Congress of Racial Equality. Boston Chapter: Records, 1963-1965

Scope and Content Note

These records of the Greater Boston Committee of Racial Equality, covering only the years 1963-1965, are those which had been in the possession of Professor Richard D. Brown of the Department of History, Oberlin College. Brown was active in Boston CORE's employment committee as a graduate student at Harvard in the 1960s, and the records reflect this activity of the organization and CORE's interest in “integrated” advertising of major local and national companies and utilities. The collection comprises both manuscript and printed materials. The manuscript category consists of general correspondence, an operational file, miscellaneous notes, and statements on the employment policy and practice of the First National Bank of Boston. The printed materials include brochures, reports, periodicals, copies of “integrated” advertisements, and newspaper clippings. In each category the material is limited but representative.

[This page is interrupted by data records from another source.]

(** * http-proxy-listener: worker registry, round-robin cursor and gateway

    A shallow embedding of [http-proxy-listener.js]: the [WorkerPool] class
    (registry [Map], sorted key array, round-robin index), the timestamp
    normalisation, and the HTTP / upgrade handlers of the proxy server.

    JavaScript values are embedded as the inductive [JsVal]; the insertion
    ordered [Map] of the pool is an association list, because the iteration
    order of the map is what the stable [Array.prototype.sort] sees. *)

From Stdlib Require Import ZArith List String Bool Lia.
From Stdlib Require Import Sorted Permutation DecimalString.
Import ListNotations.

Local Open Scope string_scope.
Local Open Scope list_scope.
Local Open Scope Z_scope.

(* ================================================================== *)
(** ** JavaScript values *)

(** A JS number: a finite value, or one of the three non-finite doubles.
    Finite numbers are taken to be integers (epoch milliseconds); the
    code only stores, subtracts and compares them. *)
Inductive Num : Type :=
| Finite (z : Z)
| NaN
| PosInf
| NegInf.

#[local] Set Warnings "-register-all".

(** A JS value.  Objects carry a reference [ref]: [===] on two objects
    compares identities, not contents. *)
Inductive JsVal : Type :=
| JUndefined
| JNull
| JBool (b : bool)
| JNum (n : Num)
| JStr (s : string)
| JObj (ref : nat) (props : list (string * JsVal)).

(** [Number.isFinite] on a number. *)
Definition Number_isFinite (n : Num) : bool :=
  match n with Finite _ => true | _ => false end.

(** ToBoolean: [undefined], [null], [false], [0], [NaN] and the empty string
    are falsy, everything else is truthy. *)
Definition truthy (v : JsVal) : bool :=
  match v with
  | JUndefined | JNull => false
  | JBool b => b
  | JNum (Finite z) => negb (z =? 0)
  | JNum NaN => false
  | JNum _ => true
  | JStr s => negb (s =? "")%string
  | JObj _ _ => true
  end.

(** [a || b] *)
Definition js_or (a b : JsVal) : JsVal := if truthy a then a else b.

(** Strict equality [a === b]. *)
Definition num_eq (a b : Num) : bool :=
  match a, b with
  | Finite x, Finite y => x =? y
  | PosInf, PosInf => true
  | NegInf, NegInf => true
  | _, _ => false
  end.

Definition strict_eq (a b : JsVal) : bool :=
  match a, b with
  | JUndefined, JUndefined => true
  | JNull, JNull => true
  | JBool x, JBool y => Bool.eqb x y
  | JNum x, JNum y => num_eq x y
  | JStr x, JStr y => (x =? y)%string
  | JObj r _, JObj r' _ => Nat.eqb r r'
  | _, _ => false
  end.

(** [a !== b] *)
Definition strict_neq (a b : JsVal) : bool := negb (strict_eq a b).

(** [typeof v === "object"] (true of [null] as well). *)
Definition typeof_object (v : JsVal) : bool :=
  match v with JNull | JObj _ _ => true | _ => false end.

(* ================================================================== *)
(** ** Insertion-ordered string-keyed tables

    Both a JS object's own properties and a [Map] keep their keys in
    insertion order; writing an existing key keeps its position. *)

Section Assoc.
Context {V : Type}.

Fixpoint assoc_get (k : string) (m : list (string * V)) : option V :=
  match m with
  | [] => None
  | (k', v) :: r => if (k =? k')%string then Some v else assoc_get k r
  end.

Definition assoc_has (k : string) (m : list (string * V)) : bool :=
  match assoc_get k m with Some _ => true | None => false end.

Fixpoint assoc_set (k : string) (v : V) (m : list (string * V))
  : list (string * V) :=
  match m with
  | [] => [(k, v)]
  | (k', v') :: r =>
      if (k =? k')%string then (k', v) :: r else (k', v') :: assoc_set k v r
  end.

Fixpoint assoc_delete (k : string) (m : list (string * V))
  : list (string * V) :=
  match m with
  | [] => []
  | (k', v') :: r =>
      if (k =? k')%string then r else (k', v') :: assoc_delete k r
  end.

Definition assoc_keys (m : list (string * V)) : list string := map fst m.
Definition assoc_values (m : list (string * V)) : list V := map snd m.
End Assoc.

(** Property read [v.k] for the property names the proxy reads ([url],
    [upload_at], [version], [runner_by], [.sv]): none of them exists on a
    primitive or on [Object.prototype], so only own properties answer. *)
Definition get (v : JsVal) (k : string) : JsVal :=
  match v with
  | JObj _ props =>
      match assoc_get k props with Some x => x | None => JUndefined end
  | _ => JUndefined
  end.

(** The own enumerable properties of a string: one per character, keyed
    by its index written in decimal, [["0", s[0]], ["1", s[1]], ..]. *)
Fixpoint index_entries (i : nat) (s : string) : list (string * JsVal) :=
  match s with
  | EmptyString => []
  | String c r =>
      (NilEmpty.string_of_uint (Nat.to_uint i), JStr (String c EmptyString))
      :: index_entries (S i) r
  end.

(** [Object.entries(o)]: the properties of an object, the indexed
    characters of a string, nothing for a number or a boolean.  (It is
    only applied to [obj || {}], never to [null] or [undefined], for
    which the model has no entries either, as [{ ...null }] has.) *)
Definition Object_entries (o : JsVal) : list (string * JsVal) :=
  match o with
  | JObj _ props => props
  | JStr s => index_entries 0 s
  | _ => []
  end.

Definition Object_keys (o : JsVal) : list string := map fst (Object_entries o).

(** [new Set(keys).has(k)] *)
Definition Set_has (k : string) (keys : list string) : bool :=
  existsb (String.eqb k) keys.

(** [arr[i]]: [None] stands for [undefined] outside the array. *)
Definition arr_get {A : Type} (l : list A) (i : Z) : option A :=
  if i <? 0 then None else nth_error l (Z.to_nat i).

(** [arr.indexOf(k)], [-1] when absent. *)
Fixpoint indexOf (k : string) (l : list string) : Z :=
  match l with
  | [] => -1
  | x :: r =>
      if (x =? k)%string then 0
      else let i := indexOf k r in if i <? 0 then -1 else i + 1
  end.

(** [arr.length] *)
Definition len {A : Type} (l : list A) : Z := Z.of_nat (List.length l).

(* ================================================================== *)
(** ** Worker records and the pool *)

(** A stored worker record: [{ key, url, upload_at, version, runner_by }].
    [upload_at] is always the result of [normalizeUploadAt], a finite
    number; the other fields hold whatever truthy value came in. *)
Record Worker : Type := mkWorker {
  key : string;
  url : JsVal;
  upload_at : Z;
  version : JsVal;
  runner_by : JsVal
}.

(** The result of [_toComparable] / an entry of [_snapshotComparableMap]. *)
Record Comparable : Type := mkComparable {
  c_url : JsVal;
  c_upload_at : Z;
  c_version : JsVal;
  c_runner_by : JsVal
}.

(** [class WorkerPool]: [workers] is the [Map] (key to record, insertion
    ordered), [sortedKeys] the array of keys, [currentIndex] the cursor. *)
Record WorkerPool : Type := mkPool {
  workers : list (string * Worker);
  sortedKeys : list string;
  currentIndex : Z;
  _firstSyncLogged : bool
}.

(** [new WorkerPool()] *)
Definition new_WorkerPool : WorkerPool :=
  {| workers := []; sortedKeys := []; currentIndex := 0;
     _firstSyncLogged := false |}.

(** Field assignments [this.workers = ..], [this.sortedKeys = ..],
    [this.currentIndex = ..]. *)
Definition set_workers (m : list (string * Worker)) (p : WorkerPool) :=
  {| workers := m; sortedKeys := sortedKeys p;
     currentIndex := currentIndex p;
     _firstSyncLogged := _firstSyncLogged p |}.

Definition set_sortedKeys (ks : list string) (p : WorkerPool) :=
  {| workers := workers p; sortedKeys := ks;
     currentIndex := currentIndex p;
     _firstSyncLogged := _firstSyncLogged p |}.

Definition set_currentIndex (i : Z) (p : WorkerPool) :=
  {| workers := workers p; sortedKeys := sortedKeys p;
     currentIndex := i;
     _firstSyncLogged := _firstSyncLogged p |}.

(** The three key lists a sync computes and logs. *)
Record Diff : Type := mkDiff {
  added : list string;
  removed : list string;
  updated : list string
}.

(** [added.length || removed.length || updated.length] is falsy. *)
Definition no_diff (d : Diff) : Prop :=
  added d = [] /\ removed d = [] /\ updated d = [].

(** [.sort((a, b) => a.upload_at - b.upload_at)].  The comparator is
    positive exactly when [a] is strictly later, and the sort is stable:
    records with equal [upload_at] keep their relative order.  A stable
    sort has exactly one result, written here as an insertion sort that
    puts the records in from the last to the first, each one in front of
    the first record that is not strictly earlier. *)
Fixpoint insert_by_upload_at (w : Worker) (l : list Worker) : list Worker :=
  match l with
  | [] => [w]
  | x :: r =>
      if upload_at w - upload_at x <=? 0
      then w :: x :: r
      else x :: insert_by_upload_at w r
  end.

Definition sort_by_upload_at (l : list Worker) : list Worker :=
  fold_right insert_by_upload_at [] l.

(** [getAllWorkers()] *)
Definition getAllWorkers (p : WorkerPool) : list Worker :=
  sort_by_upload_at (assoc_values (workers p)).

(** [size()] *)
Definition size (p : WorkerPool) : Z := len (workers p).

(** [_resort()] *)
Definition _resort (p : WorkerPool) : WorkerPool :=
  let currentKey := arr_get (sortedKeys p) (currentIndex p) in
  let p1 :=
    set_sortedKeys
      (map key (sort_by_upload_at (assoc_values (workers p)))) p in
  if len (sortedKeys p1) =? 0 then set_currentIndex 0 p1
  else
    let no_key :=
      if len (sortedKeys p1) <=? currentIndex p1
      then set_currentIndex 0 p1 else p1 in
    match currentKey with
    | Some k =>
        if truthy (JStr k) then
          let idx := indexOf k (sortedKeys p1) in
          set_currentIndex (if 0 <=? idx then idx else 0) p1
        else no_key
    | None => no_key
    end.

(** [getNextWorker()]; [None] is [null].  [workers.get(undefined)] is
    [undefined], and a record is an object, hence truthy, so
    [worker || null] is the lookup's own result. *)
Definition getNextWorker (p : WorkerPool) : option Worker * WorkerPool :=
  if len (sortedKeys p) =? 0 then (None, p)
  else
    let worker :=
      match arr_get (sortedKeys p) (currentIndex p) with
      | Some k => assoc_get k (workers p)
      | None => None
      end in
    (worker,
     set_currentIndex (Z.rem (currentIndex p + 1) (len (sortedKeys p))) p).

(** [removeWorker(key, resort)]; the [log] flag only prints. *)
Definition removeWorker (k : string) (resort : bool) (p : WorkerPool)
  : bool * WorkerPool :=
  if assoc_has k (workers p) then
    let p1 := set_workers (assoc_delete k (workers p)) p in
    (true, if resort then _resort p1 else p1)
  else (false, p).

(** [{ ...raw, upload_at, version, runner_by }]: the own properties of
    [raw] with three of them overwritten.  It is built only for an entry
    with a url, hence for an object [raw]; the fresh object is only read
    from, its identity is never compared. *)
Definition spread_with (raw : JsVal) (c : Comparable) : JsVal :=
  JObj 0
    (assoc_set "runner_by" (c_runner_by c)
       (assoc_set "version" (c_version c)
          (assoc_set "upload_at" (JNum (Finite (c_upload_at c)))
             (Object_entries raw)))).

(** What [updateWorker] returns after the write: [true] when there was no
    previous record ([!prev]), else whether a field differs ([!==]). *)
Definition record_changed (prev : option Worker) (next : Worker) : bool :=
  match prev with
  | None => true
  | Some pv =>
      strict_neq (url pv) (url next)
      || negb (upload_at pv =? upload_at next)
      || strict_neq (version pv) (version next)
      || strict_neq (runner_by pv) (runner_by next)
  end.

Section Pool.

(** [Date.parse]: [NaN] for text that is not a date, else the epoch. *)
Variable Date_parse : string -> Num.

(** [normalizeUploadAt(v)], with [now] the value [Date.now()] returns
    when it is read. *)
Definition normalizeUploadAt (now : Z) (v : JsVal) : Z :=
  match v with
  | JNum (Finite z) => z
  | JStr s =>
      match Date_parse s with
      | Finite t => t
      | _ => now
      end
  | _ =>
      if truthy v && typeof_object v
         && strict_eq (get v ".sv") (JStr "timestamp")
      then now
      else now
  end.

Much of the correspondence is to and from Richard D. Brown; some to Alan Gartner. Of note is a Xeroxed letter from Senator Edward M. Kennedy to Alan Gartner, March 9, 1963; a copy of a letter from M.J. McDermott to Governor George Wallace of Alabama, April 2, 1965; and a letter from Eric Sevareid to Richard D. Brown, June 22, 1965 with a copy of a script for Sevareid's remarks on the Walter Cronkite news broadcast of June 8, 1965.

The Operational File contains the constitution of the Greater Boston Committee of Racial Equality as adopted April 13, 1959, and miscellaneous lists, e.g. a “Partial Listing of Greater Boston Negro Civic, Social and Fraternal Organizations,” March 5, 1964, and a “Mailing List.”

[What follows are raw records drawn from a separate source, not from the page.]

(** Claim C8, as amended. For an authorized submission whose numbers
    (configured sales point, sequence number, total) are finite and not
    [-0], and whose kind names no inherited property, the text handed to the
    QR library is the JSON of thirteen fields in the order [ver], [fecha],
    [cuit], [ptoVta], [tipoCmp], [nroCmp], [importe], [moneda], [ctz],
    [tipoDocRec], [nroDocRec], [tipoCodAut] (always "E") and [codAut], and
    parsing it gives back these fields, in this order, with the values
    passed in. *)
Theorem qr_payload_round_trip (env : Env) (config : AFIPConfig) (inv : InvoiceData)
    (r : AFIPResponse) :
  fst (run (AFIPService.sendInvoice env config inv)) = Return r ->
  success r = true ->
  json_safe (cfg_puntoVenta config) = true ->
  json_safe (numeroComprobante inv) = true ->
  json_safe (total inv) = true ->
  not_inherited (tipoComprobante inv) = true ->
  exists code doc tipoCmp qrString qr,
    cae r = Some code /\ qrCode r = Some qr /\
    numeroDocumento (cliente inv) = Some doc /\
    AFIPService.getTipoComprobante (tipoComprobante inv) = JSNumber tipoCmp /\
    JSON_stringify (AFIPService.qrData config inv code) = Some qrString /\
    toDataURL env qrString = Return qr /\
    JSON_parse qrString = AFIPService.qrData config inv code /\
    AFIPService.qrData config inv code =
      JSObject [ ("ver", JSNumber (of_Z 1));
                 ("fecha", JSString (fecha inv));
                 ("cuit", JSString (cuit config));
                 ("ptoVta", JSNumber (cfg_puntoVenta config));
                 ("tipoCmp", JSNumber tipoCmp);
                 ("nroCmp", JSNumber (numeroComprobante inv));
                 ("importe", JSNumber (total inv));
                 ("moneda", JSString "PES");
                 ("ctz", JSNumber (of_Z 1));
                 ("tipoDocRec", JSNumber (of_Z 80));
                 ("nroDocRec", JSString doc);
                 ("tipoCodAut", JSString "E");
                 ("codAut", JSString code) ].
Proof.
  intros Hrun Hok Hpv Hnro Htot Htipo.
  rewrite sendInvoice_run in Hrun.
  destruct (incomplete inv) eqn:Hinc; [injection Hrun as <-; discriminate Hok |].
  destruct (buildObject env _); [| injection Hrun as <-; discriminate Hok].
  destruct (expiry env); [| injection Hrun as <-; discriminate Hok].
  destruct (JSON_stringify _) as [j |] eqn:Hj; [| injection Hrun as <-; discriminate Hok].
  destruct (toDataURL env j) as [qr | e] eqn:Hqr; [| injection Hrun as <-; discriminate Hok].
  cbn in Hrun. injection Hrun as <-. cbn [cae qrCode].
  destruct (getTipoComprobante_number _ Htipo) as (t & Ht & Hts).
  unfold incomplete in Hinc. apply orb_false_elim in Hinc as [Hdoc _].
  destruct (numeroDocumento (cliente inv)) as [doc |] eqn:Hd; [| discriminate Hdoc].
  exists (simulated_code env), doc, t, j, qr.
  assert (Hq : AFIPService.qrData config inv (simulated_code env) =
               JSObject [ ("ver", JSNumber (of_Z 1));
                 ("fecha", JSString (fecha inv));
                 ("cuit", JSString (cuit config));
                 ("ptoVta", JSNumber (cfg_puntoVenta config));
                 ("tipoCmp", JSNumber t);
                 ("nroCmp", JSNumber (numeroComprobante inv));
                 ("importe", JSNumber (total inv));
                 ("moneda", JSString "PES");
                 ("ctz", JSNumber (of_Z 1));
                 ("tipoDocRec", JSNumber (of_Z 80));
                 ("nroDocRec", JSString doc);
                 ("tipoCodAut", JSString "E");
                 ("codAut", JSString (simulated_code env)) ]).
  { unfold AFIPService.qrData. rewrite Ht, Hd. reflexivity. }
  repeat (split; [first [reflexivity | assumption] |]).
  split; [| exact Hq].
  rewrite Hq in Hj |- *. cbn [JSON_stringify] in Hj.
  destruct (cfg_puntoVenta config) as [[|] | | |]; try discriminate Hpv;
    destruct (numeroComprobante inv) as [[|] | | |]; try discriminate Hnro;
    destruct (total inv) as [[|] | | |]; try discriminate Htot;
    destruct t as [[|] | | |]; try discriminate Hts;
    injection Hj as <-; reflexivity.
Qed.

Lemma qr_payload_round_trip_witness :
  exists code doc tipoCmp qrString qr,
    cae Sample.response = Some code /\ qrCode Sample.response = Some qr /\
    numeroDocumento (cliente Sample.invoice) = Some doc /\
    AFIPService.getTipoComprobante (tipoComprobante Sample.invoice) = JSNumber tipoCmp /\
    JSON_stringify (AFIPService.qrData Sample.config Sample.invoice code) = Some qrString /\
    toDataURL Sample.env qrString = Return qr /\
    JSON_parse qrString = AFIPService.qrData Sample.config Sample.invoice code /\
    AFIPService.qrData Sample.config Sample.invoice code =
      JSObject [ ("ver", JSNumber (of_Z 1));
                 ("fecha", JSString (fecha Sample.invoice));
                 ("cuit", JSString (cuit Sample.config));
                 ("ptoVta", JSNumber (cfg_puntoVenta Sample.config));
                 ("tipoCmp", JSNumber tipoCmp);
                 ("nroCmp", JSNumber (numeroComprobante Sample.invoice));
                 ("importe", JSNumber (total Sample.invoice));
                 ("moneda", JSString "PES");
                 ("ctz", JSNumber (of_Z 1));
                 ("tipoDocRec", JSNumber (of_Z 80));
                 ("nroDocRec", JSString doc);
                 ("tipoCodAut", JSString "E");
                 ("codAut", JSString code) ].
Proof.
  apply (qr_payload_round_trip Sample.env Sample.config Sample.invoice Sample.response);
    vm_compute; reflexivity.
Defined.

(** Claim C8 as stated fails: an invoice whose total is [Infinity] is
    authorized, its payload prints [importe] as [null], and parsing the
    payload does not give back the total passed in. *)
Lemma qr_payload_loses_infinity :
  exists r code qrString,
    fst (run (AFIPService.sendInvoice Sample.env Sample.config Sample.infinite_total))
    = Return r /\
    success r = true /\ cae r = Some code /\
    JSON_stringify (AFIPService.qrData Sample.config Sample.infinite_total code)
    = Some qrString /\
    JSON_parse qrString <> AFIPService.qrData Sample.config Sample.infinite_total code /\
    exists before after,
      AFIPService.qrData Sample.config Sample.infinite_total code = JSObject before /\
      JSON_parse qrString = JSObject after /\
      before !! 6%nat = Some ("importe", JSNumber Infinity) /\
      after !! 6%nat = Some ("importe", JSNull).
Proof.
  eexists _, _, _. split; [vm_compute; reflexivity |].
  split; [reflexivity |]. split; [reflexivity |].
  split; [vm_compute; reflexivity |].
  split; [vm_compute; discriminate |].
  eexists _, _. split; [vm_compute; reflexivity |].
  split; [vm_compute; reflexivity |]. split; reflexivity.
Qed.

(** Claim C2, as amended. The invoice of the scenario (one line of 2 units
    at 100 with 21% of tax: net 200, tax 42, total 242), for any kind, date
    and recipient with a document number, is authorized when the XML builder
    answers for its document, the QR library answers for its payload, and
    the instant ten days after the clock is a valid time value: the result
    is a success whose code has fourteen characters, all digits. Its expiry
    date does not depend on the date of the invoice: it is the UTC date of
    the instant ten days after the clock on the local calendar, which is the
    UTC date of the clock plus ten days when the zone has the same offset
    at both ends. *)
Theorem sendInvoice_scenario (env : Env) (config : AFIPConfig) (tipo fecha : string)
    (c : ClienteData) (doc xml : string) (qrString : json) (qr : string) :
  unit_interval (Math_random env) ->
  valid_time (ten_days_later env) ->
  numeroDocumento c = Some doc -> doc <> "" ->
  buildObject env (AFIPService.xmlData config (Sample.scenario tipo fecha c)) = Return xml ->
  JSON_stringify (AFIPService.qrData config (Sample.scenario tipo fecha c)
                    (simulated_code env)) = Some qrString ->
  toDataURL env qrString = Return qr ->
  Page.recompute [Sample.line] = [Sample.line] /\
  Page.calculateTotals [Sample.line] = Page.mkTotals (of_Z 200) (of_Z 42) (of_Z 242) /\
  exists r code,
    run (AFIPService.sendInvoice env config (Sample.scenario tipo fecha c))
    = (Return r, full_trace) /\
    success r = true /\ error r = None /\
    cae r = Some code /\ String.length code = 14%nat /\ Str.all_digits code = true /\
    fechaVencimientoCae r
    = Some (JSDate.iso_date (JSDate.Day (ten_days_later env))) /\
    (steady_zone env ->
     fechaVencimientoCae r
     = Some (JSDate.iso_date (Date_now env / JSDate.msPerDay + 10))).
Proof.
  intros Hr Hv Hdoc Hne Hxml Hj Hqr.
  split; [vm_compute; reflexivity |]. split; [vm_compute; reflexivity |].
  rewrite sendInvoice_run.
  replace (incomplete (Sample.scenario tipo fecha c)) with false.
  2:{ unfold incomplete. cbn. rewrite Hdoc. cbn.
      destruct (String.eqb_spec doc ""); [contradiction | reflexivity]. }
  rewrite Hxml, (expiry_valid env Hv), Hj, Hqr.
  eexists _, _. split; [reflexivity |]. cbn [success error cae fechaVencimientoCae].
  destruct (simulated_cae env Hr) as [Hlen Hdig].
  repeat (split; [first [reflexivity | assumption] |]).
  intros Hz. now rewrite (steady_day env Hz).
Qed.

Lemma sendInvoice_scenario_witness :
  steady_zone Sample.env /\
  Page.recompute [Sample.line] = [Sample.line] /\
  Page.calculateTotals [Sample.line] = Page.mkTotals (of_Z 200) (of_Z 42) (of_Z 242) /\
  exists r code,
    run (AFIPService.sendInvoice Sample.env Sample.config Sample.invoice)
    = (Return r, full_trace) /\
    success r = true /\ error r = None /\
    cae r = Some code /\ String.length code = 14%nat /\ Str.all_digits code = true /\
    fechaVencimientoCae r
    = Some (JSDate.iso_date (JSDate.Day (ten_days_later Sample.env))) /\
    fechaVencimientoCae r
    = Some (JSDate.iso_date (Date_now Sample.env / JSDate.msPerDay + 10)).
Proof.
  split; [reflexivity |].
  destruct (sendInvoice_scenario Sample.env Sample.config "factura" "2024-01-01"
              Sample.cliente "30712345678" "<soap:Envelope/>"
              (JObj [ ("ver", JNum (of_Z 1)); ("fecha", JStr "2024-01-01");
                      ("cuit", JStr "20123456789"); ("ptoVta", JNum (of_Z 1));
                      ("tipoCmp", JNum (of_Z 1)); ("nroCmp", JNum (of_Z 7));
                      ("importe", JNum (of_Z 242)); ("moneda", JStr "PES");
                      ("ctz", JNum (of_Z 1)); ("tipoDocRec", JNum (of_Z 80));
                      ("nroDocRec", JStr "30712345678"); ("tipoCodAut", JStr "E");
                      ("codAut", JStr "49999999999999") ])
              "data:image/png;base64,")
    as (Hform & Htotals & r & code & Hrun & Hok & Herr & Hcae & Hlen & Hdig & Hdate & Hsteady).
  - repeat split; vm_compute; reflexivity.
  - vm_compute. discriminate.
  - reflexivity.
  - discriminate.
  - reflexivity.
  - vm_compute. reflexivity.
  - reflexivity.
  - split; [exact Hform |]. split; [exact Htotals |].
    exists r, code. repeat (split; [assumption |]).
    apply Hsteady. reflexivity.
Defined.

(** Claim C2 as stated fails: the invoice of the scenario dated 2024-01-01
    and submitted on 2024-03-15 is authorized with the expiry date
    2024-03-25, which is not the date of the invoice plus ten days. *)
Lemma expiry_is_not_issue_date_plus_10 :
  exists r,
    fst (run (AFIPService.sendInvoice Sample.env Sample.config Sample.invoice)) = Return r /\
    success r = true /\
    fecha Sample.invoice = "2024-01-01" /\
    JSDate.iso_date (Date_now Sample.env / JSDate.msPerDay) = "2024-03-15" /\
    fechaVencimientoCae r = Some "2024-03-25" /\
    JSDate.plus_days (fecha Sample.invoice) 10 = "2024-01-11" /\
    fechaVencimientoCae r <> Some (JSDate.plus_days (fecha Sample.invoice) 10).
Proof.
  eexists. split; [vm_compute; reflexivity |].
  repeat (split; [vm_compute; reflexivity |]).
  vm_compute. discriminate.
Qed.

(** ** [generateXMLRequest] *)

Lemma xml_elements_XArr (tag : string) (l : list xmlobj) :
  xml_elements tag (XArr l) = foldr (fun x n => (xml_elements tag x + n)%nat) O l.
Proof. induction l as [| x l IH]; [reflexivity |]. cbn in *. now rewrite IH. Qed.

The Miscellaneous Notes were probably compiled by Richard D. Brown in his CORE related activities. They consist of an outline of a meeting with Milton Rosenberg of the New York State Commission on Human Rights, January 5, 1965; notes on a telephone conversation with Malcolm Peabody, chairman of the Massachusetts Governor's Advisory Committee on Civil Rights, January 12, 1965; and a miscellany of notations relating to the employment of Negroes through the offices of Boston CORE.

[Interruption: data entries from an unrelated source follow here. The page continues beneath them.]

(** The second [try] block: both peak hours, or both defaults. *)
Definition peak_hours (user_preferences : gmap string pyval) : result (pyval * pyval) :=
  let peak_start_time := dict_get user_preferences "peak_hours_start" (PStr "10:00") in
  let peak_end_time := dict_get user_preferences "peak_hours_end" (PStr "12:00") in
  try_except_ValueError_IndexError
    (let* peak_start :=
       match peak_start_time with
       | PStr s => let* h := hour_of_time_string s in Ok (PInt h)
       | _ => Ok (dict_get user_preferences "peak_hours_start" (PInt 10))
       end in
     let* peak_end :=
       match peak_end_time with
       | PStr s => let* h := hour_of_time_string s in Ok (PInt h)
       | _ => Ok (dict_get user_preferences "peak_hours_end" (PInt 12))
       end in
     Ok (peak_start, peak_end))
    (Ok (PInt 10, PInt 12)).

(** [max(0.0, min(1.0, quality))]: [min(a, b)] is [b] when [b < a] and [a]
    otherwise, [max(a, b)] is [b] when [b > a] and [a] otherwise. *)
Definition py_min (a b : float) : float := if PrimFloat.ltb b a then b else a.
Definition py_max (a b : float) : float := if PrimFloat.ltb a b then b else a.

Definition _calculate_slot_quality (start_time end_time : datetime)
    (user_preferences : gmap string pyval) : result float :=
  let quality := 0.5%float in
  let hour := hour start_time in
  let* (work_start, work_end) := work_hours user_preferences in
  let* in_work := py_chain_le_lt work_start hour work_end in
  let quality := if (in_work : bool) then (quality + 0.3)%float else quality in
  let* (peak_start, peak_end) := peak_hours user_preferences in
  let* in_peak := py_chain_le_lt peak_start hour peak_end in
  let quality := if (in_peak : bool) then (quality + 0.3)%float else quality in
  let work_style := dict_get user_preferences "work_style" (PStr "flexible") in
  let quality :=
    if pyval_eqb work_style (PStr "morning_person") && (hour <? 12)
    then (quality + 0.2)%float
    else if pyval_eqb work_style (PStr "evening_person") && (hour >=? 15)
    then (quality + 0.2)%float
    else quality in
  let quality :=
    if (hour <? 7) || (hour >? 20) then (quality - 0.3)%float else quality in
  let duration := end_time - start_time in
  let quality :=
    if total_minutes_ge duration 60 then (quality + 0.1)%float else quality in
  let quality :=
    if total_minutes_ge duration 120 then (quality + 0.1)%float else quality in
  Ok (py_max 0.0 (py_min 1.0 quality)).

Among the pamphlets and brochures included in the printed materials are some state of Massachusetts literature on employment and housing discrimination, a report on “The Boston Negro Market” in the 1960s, a statement of Governor John A. Volpe's Civil Rights Program, and the United States Department of Labor, Bureau of Labor Statistics Bulletin, “Income, Education and Unemployment in Neighborhoods, Boston, Massachusetts,” January 1963. There are also a very few CORE publications as well as a few copies of “integrated” advertisements, and newspaper clippings referring to employment practices of various Boston banks and miscellaneous related subjects.